**TASK ITEM:**
From the entries below, transcribe exactly the lines between the line holding "From Stdlib Require Import ZArith String." and the line holding "impl_storage : nat;", inclusive; skip all other lines.

*** Opening DATA SHOWN ***

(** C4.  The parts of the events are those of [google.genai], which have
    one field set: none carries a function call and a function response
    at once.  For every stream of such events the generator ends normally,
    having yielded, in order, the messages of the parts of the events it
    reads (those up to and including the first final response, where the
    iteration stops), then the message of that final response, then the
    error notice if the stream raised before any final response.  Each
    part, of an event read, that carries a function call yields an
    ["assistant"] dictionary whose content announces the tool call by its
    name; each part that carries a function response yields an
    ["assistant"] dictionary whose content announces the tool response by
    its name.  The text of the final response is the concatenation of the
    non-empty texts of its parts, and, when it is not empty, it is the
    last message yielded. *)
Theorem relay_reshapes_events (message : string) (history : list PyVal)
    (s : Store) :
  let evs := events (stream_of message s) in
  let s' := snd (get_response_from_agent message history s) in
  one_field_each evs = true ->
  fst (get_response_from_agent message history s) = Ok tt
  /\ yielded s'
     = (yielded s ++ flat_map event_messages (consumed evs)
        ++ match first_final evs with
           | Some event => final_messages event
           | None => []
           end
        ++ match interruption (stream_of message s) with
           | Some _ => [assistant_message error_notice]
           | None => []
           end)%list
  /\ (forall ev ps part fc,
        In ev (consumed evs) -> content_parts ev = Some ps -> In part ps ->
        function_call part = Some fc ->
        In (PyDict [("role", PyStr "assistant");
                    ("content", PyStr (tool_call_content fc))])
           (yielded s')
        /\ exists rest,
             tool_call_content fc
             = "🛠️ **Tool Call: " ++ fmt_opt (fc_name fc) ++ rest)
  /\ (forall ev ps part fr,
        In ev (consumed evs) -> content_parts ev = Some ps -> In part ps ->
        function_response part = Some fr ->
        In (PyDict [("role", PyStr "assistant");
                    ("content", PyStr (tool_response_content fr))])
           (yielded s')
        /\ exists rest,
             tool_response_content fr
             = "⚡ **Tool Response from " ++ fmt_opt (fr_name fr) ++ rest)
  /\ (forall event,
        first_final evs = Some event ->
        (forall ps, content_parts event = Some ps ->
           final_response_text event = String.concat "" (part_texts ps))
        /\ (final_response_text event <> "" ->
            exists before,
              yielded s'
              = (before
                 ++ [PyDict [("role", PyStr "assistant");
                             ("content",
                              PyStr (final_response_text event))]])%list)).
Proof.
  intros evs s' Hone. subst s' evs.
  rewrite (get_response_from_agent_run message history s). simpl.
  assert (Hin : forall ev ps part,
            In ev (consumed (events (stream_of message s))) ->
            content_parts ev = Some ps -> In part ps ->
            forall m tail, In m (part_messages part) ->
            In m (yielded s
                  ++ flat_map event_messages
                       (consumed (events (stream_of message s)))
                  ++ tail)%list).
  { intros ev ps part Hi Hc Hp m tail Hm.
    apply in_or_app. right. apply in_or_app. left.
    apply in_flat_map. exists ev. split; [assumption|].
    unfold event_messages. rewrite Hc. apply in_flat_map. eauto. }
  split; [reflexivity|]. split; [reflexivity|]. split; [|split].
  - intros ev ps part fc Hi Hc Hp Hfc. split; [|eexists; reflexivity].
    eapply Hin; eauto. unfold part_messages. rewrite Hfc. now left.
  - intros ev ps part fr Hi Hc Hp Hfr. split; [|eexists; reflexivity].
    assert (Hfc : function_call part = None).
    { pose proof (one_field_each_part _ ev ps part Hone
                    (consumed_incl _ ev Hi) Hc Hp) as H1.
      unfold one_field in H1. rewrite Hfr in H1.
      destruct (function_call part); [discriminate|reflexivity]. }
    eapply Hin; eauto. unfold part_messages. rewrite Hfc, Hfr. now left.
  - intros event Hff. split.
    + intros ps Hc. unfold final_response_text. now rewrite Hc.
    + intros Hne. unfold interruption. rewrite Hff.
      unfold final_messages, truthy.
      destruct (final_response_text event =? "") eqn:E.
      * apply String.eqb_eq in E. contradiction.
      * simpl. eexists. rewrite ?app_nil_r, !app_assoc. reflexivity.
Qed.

*** Closing DATA SHOWN ***
*** Opening DATA SHOWN ***

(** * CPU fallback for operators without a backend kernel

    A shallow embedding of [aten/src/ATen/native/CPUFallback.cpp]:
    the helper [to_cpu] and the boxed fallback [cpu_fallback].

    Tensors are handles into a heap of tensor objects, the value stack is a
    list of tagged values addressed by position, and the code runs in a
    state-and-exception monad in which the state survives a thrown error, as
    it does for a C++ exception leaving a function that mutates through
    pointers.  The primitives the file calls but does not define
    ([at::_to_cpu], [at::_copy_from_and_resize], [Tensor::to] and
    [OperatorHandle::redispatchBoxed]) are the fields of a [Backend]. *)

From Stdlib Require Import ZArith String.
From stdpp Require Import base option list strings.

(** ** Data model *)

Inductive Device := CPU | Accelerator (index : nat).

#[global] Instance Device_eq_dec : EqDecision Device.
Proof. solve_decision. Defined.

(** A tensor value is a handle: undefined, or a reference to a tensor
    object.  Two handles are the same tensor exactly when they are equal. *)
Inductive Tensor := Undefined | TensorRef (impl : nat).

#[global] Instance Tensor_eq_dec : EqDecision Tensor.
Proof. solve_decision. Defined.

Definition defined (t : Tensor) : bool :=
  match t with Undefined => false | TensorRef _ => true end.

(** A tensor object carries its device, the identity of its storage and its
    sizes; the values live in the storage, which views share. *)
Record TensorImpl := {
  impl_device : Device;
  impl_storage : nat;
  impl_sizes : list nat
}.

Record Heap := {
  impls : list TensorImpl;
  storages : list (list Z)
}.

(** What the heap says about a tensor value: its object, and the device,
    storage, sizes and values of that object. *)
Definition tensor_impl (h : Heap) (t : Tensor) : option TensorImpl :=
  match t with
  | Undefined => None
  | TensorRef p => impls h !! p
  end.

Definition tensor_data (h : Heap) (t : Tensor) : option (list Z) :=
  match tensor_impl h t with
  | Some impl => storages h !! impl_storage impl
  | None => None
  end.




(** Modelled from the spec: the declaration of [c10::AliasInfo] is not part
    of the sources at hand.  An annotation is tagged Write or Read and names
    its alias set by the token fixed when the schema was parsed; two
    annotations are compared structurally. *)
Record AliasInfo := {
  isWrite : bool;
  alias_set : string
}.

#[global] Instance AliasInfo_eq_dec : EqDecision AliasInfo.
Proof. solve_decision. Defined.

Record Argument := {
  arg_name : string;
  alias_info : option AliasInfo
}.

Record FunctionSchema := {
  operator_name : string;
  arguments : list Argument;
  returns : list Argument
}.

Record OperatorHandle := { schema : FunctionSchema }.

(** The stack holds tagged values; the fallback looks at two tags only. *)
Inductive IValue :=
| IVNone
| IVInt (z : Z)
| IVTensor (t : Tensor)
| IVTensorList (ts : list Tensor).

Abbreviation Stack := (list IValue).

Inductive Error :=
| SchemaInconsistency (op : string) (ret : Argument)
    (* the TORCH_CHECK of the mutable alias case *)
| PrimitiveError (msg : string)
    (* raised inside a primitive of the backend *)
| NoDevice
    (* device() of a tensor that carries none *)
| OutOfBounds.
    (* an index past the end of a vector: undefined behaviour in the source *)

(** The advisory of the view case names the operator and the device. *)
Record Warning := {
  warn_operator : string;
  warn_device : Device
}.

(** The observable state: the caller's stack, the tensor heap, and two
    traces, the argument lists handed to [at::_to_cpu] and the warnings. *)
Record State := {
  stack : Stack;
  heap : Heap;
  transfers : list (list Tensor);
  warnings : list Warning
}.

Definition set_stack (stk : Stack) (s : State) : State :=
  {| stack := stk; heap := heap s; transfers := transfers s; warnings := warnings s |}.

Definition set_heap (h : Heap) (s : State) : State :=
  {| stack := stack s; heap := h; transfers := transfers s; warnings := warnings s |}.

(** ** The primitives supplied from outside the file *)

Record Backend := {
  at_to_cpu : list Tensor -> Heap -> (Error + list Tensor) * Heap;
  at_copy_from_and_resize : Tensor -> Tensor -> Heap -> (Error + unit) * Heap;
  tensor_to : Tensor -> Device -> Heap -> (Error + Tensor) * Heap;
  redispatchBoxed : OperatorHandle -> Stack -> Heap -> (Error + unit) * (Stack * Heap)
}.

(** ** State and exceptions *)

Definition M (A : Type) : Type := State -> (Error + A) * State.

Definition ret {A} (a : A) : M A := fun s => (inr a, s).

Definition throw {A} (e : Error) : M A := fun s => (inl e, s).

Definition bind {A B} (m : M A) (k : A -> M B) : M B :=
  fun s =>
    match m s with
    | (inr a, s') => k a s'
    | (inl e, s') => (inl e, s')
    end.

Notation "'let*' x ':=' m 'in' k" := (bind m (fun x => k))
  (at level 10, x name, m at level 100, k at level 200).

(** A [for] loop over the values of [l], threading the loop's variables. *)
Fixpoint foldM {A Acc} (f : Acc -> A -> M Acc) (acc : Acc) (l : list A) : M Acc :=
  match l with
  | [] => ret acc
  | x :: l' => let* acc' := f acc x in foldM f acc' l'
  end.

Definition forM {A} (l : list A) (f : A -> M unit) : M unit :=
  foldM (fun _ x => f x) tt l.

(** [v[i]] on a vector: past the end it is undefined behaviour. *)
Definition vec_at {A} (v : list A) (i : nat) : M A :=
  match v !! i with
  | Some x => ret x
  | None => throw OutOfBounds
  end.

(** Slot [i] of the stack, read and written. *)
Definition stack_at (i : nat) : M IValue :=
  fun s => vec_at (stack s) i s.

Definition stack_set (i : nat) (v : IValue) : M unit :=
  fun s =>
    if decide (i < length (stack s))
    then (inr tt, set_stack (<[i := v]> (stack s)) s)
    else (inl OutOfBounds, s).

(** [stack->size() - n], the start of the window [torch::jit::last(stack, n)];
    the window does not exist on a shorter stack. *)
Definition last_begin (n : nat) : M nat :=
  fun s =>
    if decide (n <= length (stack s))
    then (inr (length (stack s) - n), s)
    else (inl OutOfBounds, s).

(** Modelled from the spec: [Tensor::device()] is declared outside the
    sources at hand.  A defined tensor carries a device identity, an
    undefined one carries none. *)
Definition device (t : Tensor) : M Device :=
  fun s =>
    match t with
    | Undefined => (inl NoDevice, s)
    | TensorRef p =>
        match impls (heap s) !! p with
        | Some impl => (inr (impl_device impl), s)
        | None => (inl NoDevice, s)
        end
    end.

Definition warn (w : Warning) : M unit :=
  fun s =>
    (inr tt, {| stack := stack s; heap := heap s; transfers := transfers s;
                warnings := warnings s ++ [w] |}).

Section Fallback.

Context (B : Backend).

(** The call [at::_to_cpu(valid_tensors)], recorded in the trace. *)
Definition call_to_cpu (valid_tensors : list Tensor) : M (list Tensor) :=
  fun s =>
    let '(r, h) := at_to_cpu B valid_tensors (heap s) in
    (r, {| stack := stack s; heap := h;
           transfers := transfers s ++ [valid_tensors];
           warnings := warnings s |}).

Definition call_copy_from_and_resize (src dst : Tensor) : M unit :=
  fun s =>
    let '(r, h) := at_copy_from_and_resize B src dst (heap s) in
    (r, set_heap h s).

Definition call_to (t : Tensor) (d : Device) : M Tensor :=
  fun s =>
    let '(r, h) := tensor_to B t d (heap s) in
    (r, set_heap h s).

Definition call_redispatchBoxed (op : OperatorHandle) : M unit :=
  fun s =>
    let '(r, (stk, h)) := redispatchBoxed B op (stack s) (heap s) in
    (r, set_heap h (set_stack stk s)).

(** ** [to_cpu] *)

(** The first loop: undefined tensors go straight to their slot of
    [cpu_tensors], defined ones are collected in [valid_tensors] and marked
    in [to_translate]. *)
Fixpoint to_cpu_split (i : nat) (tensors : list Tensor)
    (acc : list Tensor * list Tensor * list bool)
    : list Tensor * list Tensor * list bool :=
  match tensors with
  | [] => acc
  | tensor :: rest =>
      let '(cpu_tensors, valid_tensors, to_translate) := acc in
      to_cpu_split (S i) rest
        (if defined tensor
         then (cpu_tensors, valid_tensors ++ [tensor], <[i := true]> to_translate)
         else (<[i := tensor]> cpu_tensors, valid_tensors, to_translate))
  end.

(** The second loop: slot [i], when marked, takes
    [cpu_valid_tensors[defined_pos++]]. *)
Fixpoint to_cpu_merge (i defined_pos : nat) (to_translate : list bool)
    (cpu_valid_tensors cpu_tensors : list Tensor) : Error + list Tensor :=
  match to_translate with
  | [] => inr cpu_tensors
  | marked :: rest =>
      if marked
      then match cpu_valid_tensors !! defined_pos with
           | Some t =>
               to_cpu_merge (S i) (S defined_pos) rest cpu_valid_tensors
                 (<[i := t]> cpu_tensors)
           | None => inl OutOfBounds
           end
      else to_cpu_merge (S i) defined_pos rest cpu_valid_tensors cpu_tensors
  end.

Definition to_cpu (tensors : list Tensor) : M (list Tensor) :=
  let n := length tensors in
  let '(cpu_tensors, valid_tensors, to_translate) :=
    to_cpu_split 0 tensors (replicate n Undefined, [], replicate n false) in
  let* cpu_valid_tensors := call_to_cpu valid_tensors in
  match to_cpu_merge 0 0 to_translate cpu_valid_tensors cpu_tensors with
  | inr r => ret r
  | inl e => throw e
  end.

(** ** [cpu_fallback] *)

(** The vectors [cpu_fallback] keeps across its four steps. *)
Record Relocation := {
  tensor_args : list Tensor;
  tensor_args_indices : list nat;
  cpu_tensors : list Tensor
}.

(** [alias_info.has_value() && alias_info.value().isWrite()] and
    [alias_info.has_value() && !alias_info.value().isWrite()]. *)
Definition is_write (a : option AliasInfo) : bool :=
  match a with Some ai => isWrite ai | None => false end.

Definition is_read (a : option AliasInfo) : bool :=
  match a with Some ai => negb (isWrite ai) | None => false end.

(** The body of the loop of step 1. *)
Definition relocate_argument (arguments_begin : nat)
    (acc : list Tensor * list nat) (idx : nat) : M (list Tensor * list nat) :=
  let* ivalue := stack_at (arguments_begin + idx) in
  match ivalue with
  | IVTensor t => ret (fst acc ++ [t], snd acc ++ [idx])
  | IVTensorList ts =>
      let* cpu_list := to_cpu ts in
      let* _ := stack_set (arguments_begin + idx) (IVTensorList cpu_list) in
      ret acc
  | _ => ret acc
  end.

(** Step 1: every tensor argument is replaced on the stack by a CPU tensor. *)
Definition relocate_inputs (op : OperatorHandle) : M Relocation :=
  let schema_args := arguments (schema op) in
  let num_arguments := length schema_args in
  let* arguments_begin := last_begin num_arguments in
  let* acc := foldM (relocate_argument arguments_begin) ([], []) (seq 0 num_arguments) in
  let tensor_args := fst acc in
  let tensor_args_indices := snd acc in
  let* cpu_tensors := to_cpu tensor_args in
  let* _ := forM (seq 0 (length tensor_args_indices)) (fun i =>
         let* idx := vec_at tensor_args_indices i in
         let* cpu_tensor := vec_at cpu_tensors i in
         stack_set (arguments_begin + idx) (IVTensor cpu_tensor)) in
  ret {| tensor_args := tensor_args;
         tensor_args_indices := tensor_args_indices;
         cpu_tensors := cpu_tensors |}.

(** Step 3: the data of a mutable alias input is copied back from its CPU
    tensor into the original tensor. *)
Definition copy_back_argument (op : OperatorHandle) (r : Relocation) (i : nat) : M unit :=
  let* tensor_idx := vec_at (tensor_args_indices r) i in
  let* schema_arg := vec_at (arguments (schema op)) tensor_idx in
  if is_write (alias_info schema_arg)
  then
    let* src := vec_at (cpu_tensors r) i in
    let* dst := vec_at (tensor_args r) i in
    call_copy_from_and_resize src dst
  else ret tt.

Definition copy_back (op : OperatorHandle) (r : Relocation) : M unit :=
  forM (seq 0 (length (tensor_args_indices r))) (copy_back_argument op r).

*** Closing DATA SHOWN ***

**ANSWER AREA:**
From Stdlib Require Import ZArith String.
From stdpp Require Import base option list strings.

(** ** Data model *)

Inductive Device := CPU | Accelerator (index : nat).

#[global] Instance Device_eq_dec : EqDecision Device.
Proof. solve_decision. Defined.

(** A tensor value is a handle: undefined, or a reference to a tensor
    object.  Two handles are the same tensor exactly when they are equal. *)
Inductive Tensor := Undefined | TensorRef (impl : nat).

#[global] Instance Tensor_eq_dec : EqDecision Tensor.
Proof. solve_decision. Defined.

Definition defined (t : Tensor) : bool :=
  match t with Undefined => false | TensorRef _ => true end.

(** A tensor object carries its device, the identity of its storage and its
    sizes; the values live in the storage, which views share. *)
Record TensorImpl := {
  impl_device : Device;
  impl_storage : nat;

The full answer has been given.